What the task asks — Print out the entries that follow exactly, missing none.

Source information —
....
Lemma totally_acked_good : exists q' b, ossl_quic_stream_map_notify_totally_acked q id = Some (q', b) /\ good_move q id s q'.
Proof using Hq Hs Ho.
  destruct (decide (qs_send_state s = QUIC_SSTREAM_STATE_DATA_SENT)) as [Est|Hne].
  - destruct (notify_totally_acked_moved q id s Hq Hs Est) as (q' & -> & Hm & _). exists q', true. split; [done|]. eexists. split; [exact Hm|].
    split; [by apply data_recvd_ok|by apply data_recvd_evolves].
  - exists q, false. split; [|by apply good_stay]. unfold ossl_quic_stream_map_notify_totally_acked. rewrite Hs. cbn [mbind option_bind]. by destruct (qs_send_state s).
Qed.

Lemma ensure_id_good : exists q' b, ossl_quic_stream_map_ensure_send_part_id q id = Some (q', b) /\ good_move q id s q'.
Proof using Hq Hs Ho.
  unfold ossl_quic_stream_map_ensure_send_part_id. rewrite Hs. cbn [mbind option_bind].
  destruct (qs_send_state s) eqn:Est; try (do 2 eexists; split; [done|by apply good_stay]).
  do 2 eexists. split; [done|]. apply good_upd; auto; [done| |split; cbn; rewrite ?Est; auto with stream_map].
  pose proof (send_move_ok _ s QUIC_SSTREAM_STATE_SEND (qs_send_final_size s) Ho) as H. unfold ossl_quic_stream_has_send_buffer in H. rewrite Est in H.
  specialize (H eq_refl (or_introl (conj eq_refl eq_refl))). by destruct s.
Qed.

Lemma all_data_sent_good : exists q' b, ossl_quic_stream_map_notify_all_data_sent q id = Some (q', b) /\ good_move q id s q'.
Proof using Hq Hs Ho.
  unfold ossl_quic_stream_map_notify_all_data_sent. rewrite Hs. cbn [mbind option_bind].
  destruct (qs_send_state s) eqn:Est; try (do 2 eexists; split; [done|by apply good_stay]).
  assert (Hb : ossl_quic_stream_has_send_buffer s = true) by (unfold ossl_quic_stream_has_send_buffer; by rewrite Est).
  destruct (buffer_of _ _ Ho Hb) as [ss ->]. cbn [mbind option_bind].
  destruct (ossl_quic_sstream_get_final_size ss) as [n|]; do 2 eexists; (split; [done|]); [|by apply good_stay].
  apply good_upd; auto; [done|apply send_move_ok; auto|split; cbn; rewrite ?Est; auto with stream_map]. done.
Qed.

Lemma reset_from_good (q1 : QUIC_STREAM_MAP) (s1 : QUIC_STREAM) (aec : Z) : qsm_wf q1 -> qsm_map q1 !! id = Some s1 ->
  let s' := s1 <| qs_reset_stream_aec := aec |> <| qs_want_reset_stream := true |> <| qs_send_state := QUIC_SSTREAM_STATE_RESET_SENT |>
               <| qs_sstream := None |> <| qs_shutdown_flush := false |> in
  stream_ok (qsm_is_server q1) s' -> exists q' , reset_from_data_sent env q1 id aec = Some (q', true) /\
    exists q2, moved q1 id s' q2 /\ good_move q2 id s' q'.
Proof.
  intros Hq1 Hs1 s' Ho1. unfold reset_from_data_sent.
  apply (upd_then q1 id s1 Hq1 Hs1 (fun q2 => exists q', (q3 ← shutdown_flush_done q2 id; q4 ← ossl_quic_stream_map_update_state env q3 id; Some (q4, true)) = Some (q', true) /\
    exists q2, moved q1 id s' q2 /\ good_move q2 id s' q')); [done|].
  intros q2 Hq2 Hs2 _ [M2 _]. destruct (flush_done_moved q2 id _ Hq2 Hs2) as (q3 & -> & M3 & _). cbn [mbind option_bind].
  pose proof (moved_trans _ _ _ _ _ _ M2 M3) as M. rewrite <- (mv_server _ _ _ _ M) in Ho1.
  destruct (update_state_good env q3 id s' (mv_wf _ _ _ _ M) (moved_lookup _ _ _ _ M) Ho1) as (q4 & -> & Hg). exists q4. split; [done|]. by exists q3.
Qed.

Lemma reset_send_good (aec : Z) : exists q' b, ossl_quic_stream_map_reset_stream_send_part env q id aec = Some (q', b) /\ good_move q id s q'.
Proof using Hq Hs Ho.
  unfold ossl_quic_stream_map_reset_stream_send_part. rewrite Hs. cbn [mbind option_bind].
  destruct (ossl_quic_stream_has_send_buffer s) eqn:Hb.
  2:{ unfold ossl_quic_stream_has_send_buffer in Hb. destruct (qs_send_state s); try done; do 2 eexists; (split; [done|by apply good_stay]). }
  pose proof (reset_sent_ok _ aec _ Ho Hb) as Hro. pose proof (reset_sent_evolves aec _ Hb) as Hre.
  unfold ossl_quic_stream_has_send_buffer in Hb. unfold reset_sent in Hro, Hre. destruct (qs_send_state s) eqn:Est; try done.
  - unfold ossl_quic_stream_map_ensure_send_part_id. rewrite Hs. cbn [mbind option_bind]. rewrite Est. cbn [mbind option_bind]. unfold reset_from_send.
    set (f := fun s => s <| qs_send_state := QUIC_SSTREAM_STATE_SEND |>).
    pose proof (upd_moved q id s Hq Hs f ltac:(done)) as M1.
    pose proof (upd_moved _ id _ (mv_wf _ _ _ _ M1) (moved_lookup _ _ _ _ M1) (fun s => s <| qs_send_final_size := ossl_quic_txfc_get_swm (qs_txfc s) |>) ltac:(done)) as M2.
    pose proof (moved_trans _ _ _ _ _ _ M1 M2) as M. rewrite <- (mv_server _ _ _ _ M) in Hro.
    destruct (reset_from_good _ _ aec (mv_wf _ _ _ _ M) (moved_lookup _ _ _ _ M) Hro) as (q' & -> & q2 & M3 & Hg). do 2 eexists. split; [done|].
    eapply good_trans; [by eapply moved_trans| |exact Hg]. exact Hre.
  - unfold reset_from_send.
    pose proof (upd_moved q id s Hq Hs (fun s => s <| qs_send_final_size := ossl_quic_txfc_get_swm (qs_txfc s) |>) ltac:(done)) as M.
    rewrite <- (mv_server _ _ _ _ M) in Hro.
    destruct (reset_from_good _ _ aec (mv_wf _ _ _ _ M) (moved_lookup _ _ _ _ M) Hro) as (q' & -> & q2 & M3 & Hg). do 2 eexists. split; [done|].
    eapply good_trans; [by eapply moved_trans| |exact Hg]. exact Hre.
  - destruct (reset_from_good _ _ aec Hq Hs Hro) as (q' & -> & q2 & M3 & Hg). do 2 eexists. split; [done|]. by eapply good_trans.
Qed.

Lemma reset_acked_good : exists q' b, ossl_quic_stream_map_notify_reset_stream_acked q id = Some (q', b) /\ good_move q id s q'.
Proof using Hq Hs Ho.
  unfold ossl_quic_stream_map_notify_reset_stream_acked. rewrite Hs. cbn [mbind option_bind].
  destruct (qs_send_state s) eqn:Est; try (do 2 eexists; split; [done|by apply good_stay]).
  do 2 eexists. split; [done|]. apply good_upd; auto; [done| |split; cbn; rewrite ?Est; auto with stream_map].
  assert (Hh : ossl_quic_stream_has_send s = true) by (apply has_send_intro; by rewrite Est).
  assert (Hg : qs_ready_for_gc s = false) by (apply (not_ready _ _ Ho Hh); by rewrite Est).
  pose proof (sk_send _ _ Ho) as Hsend. rewrite Hh in Hsend. keep_clauses Ho; cbn.
  - rewrite (sk_sstream _ _ Ho). unfold ossl_quic_stream_has_send_buffer. cbn. by rewrite Est.
  - exact Hsend.
  - intros Hf. destruct (sk_flush _ _ Ho Hf); congruence.
  - by rewrite Hg.
  - done.
  - intros _. by right; left.
Qed.
End GoodOps.

Section GoodRecvOps.
Context (env : qsm_env) (q : QUIC_STREAM_MAP) (id : Z) (s : QUIC_STREAM).
Context (Hq : qsm_wf q) (Hs : qsm_map q !! id = Some s) (Ho : stream_ok (qsm_is_server q) s).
....
Worked solution —
Lemma totally_acked_good : exists q' b, ossl_quic_stream_map_notify_totally_acked q id = Some (q', b) /\ good_move q id s q'.
Proof using Hq Hs Ho.
  destruct (decide (qs_send_state s = QUIC_SSTREAM_STATE_DATA_SENT)) as [Est|Hne].
  - destruct (notify_totally_acked_moved q id s Hq Hs Est) as (q' & -> & Hm & _). exists q', true. split; [done|]. eexists. split; [exact Hm|].
    split; [by apply data_recvd_ok|by apply data_recvd_evolves].
  - exists q, false. split; [|by apply good_stay]. unfold ossl_quic_stream_map_notify_totally_acked. rewrite Hs. cbn [mbind option_bind]. by destruct (qs_send_state s).
Qed.

Lemma ensure_id_good : exists q' b, ossl_quic_stream_map_ensure_send_part_id q id = Some (q', b) /\ good_move q id s q'.
Proof using Hq Hs Ho.
  unfold ossl_quic_stream_map_ensure_send_part_id. rewrite Hs. cbn [mbind option_bind].
  destruct (qs_send_state s) eqn:Est; try (do 2 eexists; split; [done|by apply good_stay]).
  do 2 eexists. split; [done|]. apply good_upd; auto; [done| |split; cbn; rewrite ?Est; auto with stream_map].
  pose proof (send_move_ok _ s QUIC_SSTREAM_STATE_SEND (qs_send_final_size s) Ho) as H. unfold ossl_quic_stream_has_send_buffer in H. rewrite Est in H.
  specialize (H eq_refl (or_introl (conj eq_refl eq_refl))). by destruct s.
Qed.

Lemma all_data_sent_good : exists q' b, ossl_quic_stream_map_notify_all_data_sent q id = Some (q', b) /\ good_move q id s q'.
Proof using Hq Hs Ho.
  unfold ossl_quic_stream_map_notify_all_data_sent. rewrite Hs. cbn [mbind option_bind].
  destruct (qs_send_state s) eqn:Est; try (do 2 eexists; split; [done|by apply good_stay]).
  assert (Hb : ossl_quic_stream_has_send_buffer s = true) by (unfold ossl_quic_stream_has_send_buffer; by rewrite Est).
  destruct (buffer_of _ _ Ho Hb) as [ss ->]. cbn [mbind option_bind].
  destruct (ossl_quic_sstream_get_final_size ss) as [n|]; do 2 eexists; (split; [done|]); [|by apply good_stay].
  apply good_upd; auto; [done|apply send_move_ok; auto|split; cbn; rewrite ?Est; auto with stream_map]. done.
Qed.

Lemma reset_from_good (q1 : QUIC_STREAM_MAP) (s1 : QUIC_STREAM) (aec : Z) : qsm_wf q1 -> qsm_map q1 !! id = Some s1 ->
  let s' := s1 <| qs_reset_stream_aec := aec |> <| qs_want_reset_stream := true |> <| qs_send_state := QUIC_SSTREAM_STATE_RESET_SENT |>
               <| qs_sstream := None |> <| qs_shutdown_flush := false |> in
  stream_ok (qsm_is_server q1) s' -> exists q' , reset_from_data_sent env q1 id aec = Some (q', true) /\
    exists q2, moved q1 id s' q2 /\ good_move q2 id s' q'.
Proof.
  intros Hq1 Hs1 s' Ho1. unfold reset_from_data_sent.
  apply (upd_then q1 id s1 Hq1 Hs1 (fun q2 => exists q', (q3 ← shutdown_flush_done q2 id; q4 ← ossl_quic_stream_map_update_state env q3 id; Some (q4, true)) = Some (q', true) /\
    exists q2, moved q1 id s' q2 /\ good_move q2 id s' q')); [done|].
  intros q2 Hq2 Hs2 _ [M2 _]. destruct (flush_done_moved q2 id _ Hq2 Hs2) as (q3 & -> & M3 & _). cbn [mbind option_bind].
  pose proof (moved_trans _ _ _ _ _ _ M2 M3) as M. rewrite <- (mv_server _ _ _ _ M) in Ho1.
  destruct (update_state_good env q3 id s' (mv_wf _ _ _ _ M) (moved_lookup _ _ _ _ M) Ho1) as (q4 & -> & Hg). exists q4. split; [done|]. by exists q3.
Qed.

Lemma reset_send_good (aec : Z) : exists q' b, ossl_quic_stream_map_reset_stream_send_part env q id aec = Some (q', b) /\ good_move q id s q'.
Proof using Hq Hs Ho.
  unfold ossl_quic_stream_map_reset_stream_send_part. rewrite Hs. cbn [mbind option_bind].
  destruct (ossl_quic_stream_has_send_buffer s) eqn:Hb.
  2:{ unfold ossl_quic_stream_has_send_buffer in Hb. destruct (qs_send_state s); try done; do 2 eexists; (split; [done|by apply good_stay]). }
  pose proof (reset_sent_ok _ aec _ Ho Hb) as Hro. pose proof (reset_sent_evolves aec _ Hb) as Hre.
  unfold ossl_quic_stream_has_send_buffer in Hb. unfold reset_sent in Hro, Hre. destruct (qs_send_state s) eqn:Est; try done.
  - unfold ossl_quic_stream_map_ensure_send_part_id. rewrite Hs. cbn [mbind option_bind]. rewrite Est. cbn [mbind option_bind]. unfold reset_from_send.
    set (f := fun s => s <| qs_send_state := QUIC_SSTREAM_STATE_SEND |>).
    pose proof (upd_moved q id s Hq Hs f ltac:(done)) as M1.
    pose proof (upd_moved _ id _ (mv_wf _ _ _ _ M1) (moved_lookup _ _ _ _ M1) (fun s => s <| qs_send_final_size := ossl_quic_txfc_get_swm (qs_txfc s) |>) ltac:(done)) as M2.
    pose proof (moved_trans _ _ _ _ _ _ M1 M2) as M. rewrite <- (mv_server _ _ _ _ M) in Hro.
    destruct (reset_from_good _ _ aec (mv_wf _ _ _ _ M) (moved_lookup _ _ _ _ M) Hro) as (q' & -> & q2 & M3 & Hg). do 2 eexists. split; [done|].
    eapply good_trans; [by eapply moved_trans| |exact Hg]. exact Hre.
  - unfold reset_from_send.
    pose proof (upd_moved q id s Hq Hs (fun s => s <| qs_send_final_size := ossl_quic_txfc_get_swm (qs_txfc s) |>) ltac:(done)) as M.
    rewrite <- (mv_server _ _ _ _ M) in Hro.
    destruct (reset_from_good _ _ aec (mv_wf _ _ _ _ M) (moved_lookup _ _ _ _ M) Hro) as (q' & -> & q2 & M3 & Hg). do 2 eexists. split; [done|].
    eapply good_trans; [by eapply moved_trans| |exact Hg]. exact Hre.
  - destruct (reset_from_good _ _ aec Hq Hs Hro) as (q' & -> & q2 & M3 & Hg). do 2 eexists. split; [done|]. by eapply good_trans.
Qed.

Lemma reset_acked_good : exists q' b, ossl_quic_stream_map_notify_reset_stream_acked q id = Some (q', b) /\ good_move q id s q'.
Proof using Hq Hs Ho.
  unfold ossl_quic_stream_map_notify_reset_stream_acked. rewrite Hs. cbn [mbind option_bind].
  destruct (qs_send_state s) eqn:Est; try (do 2 eexists; split; [done|by apply good_stay]).
  do 2 eexists. split; [done|]. apply good_upd; auto; [done| |split; cbn; rewrite ?Est; auto with stream_map].
  assert (Hh : ossl_quic_stream_has_send s = true) by (apply has_send_intro; by rewrite Est).
  assert (Hg : qs_ready_for_gc s = false) by (apply (not_ready _ _ Ho Hh); by rewrite Est).
  pose proof (sk_send _ _ Ho) as Hsend. rewrite Hh in Hsend. keep_clauses Ho; cbn.
  - rewrite (sk_sstream _ _ Ho). unfold ossl_quic_stream_has_send_buffer. cbn. by rewrite Est.
  - exact Hsend.
  - intros Hf. destruct (sk_flush _ _ Ho Hf); congruence.
  - by rewrite Hg.
  - done.
  - intros _. by right; left.
Qed.
End GoodOps.

Section GoodRecvOps.
Context (env : qsm_env) (q : QUIC_STREAM_MAP) (id : Z) (s : QUIC_STREAM).
Context (Hq : qsm_wf q) (Hs : qsm_map q !! id = Some s) (Ho : stream_ok (qsm_is_server q) s).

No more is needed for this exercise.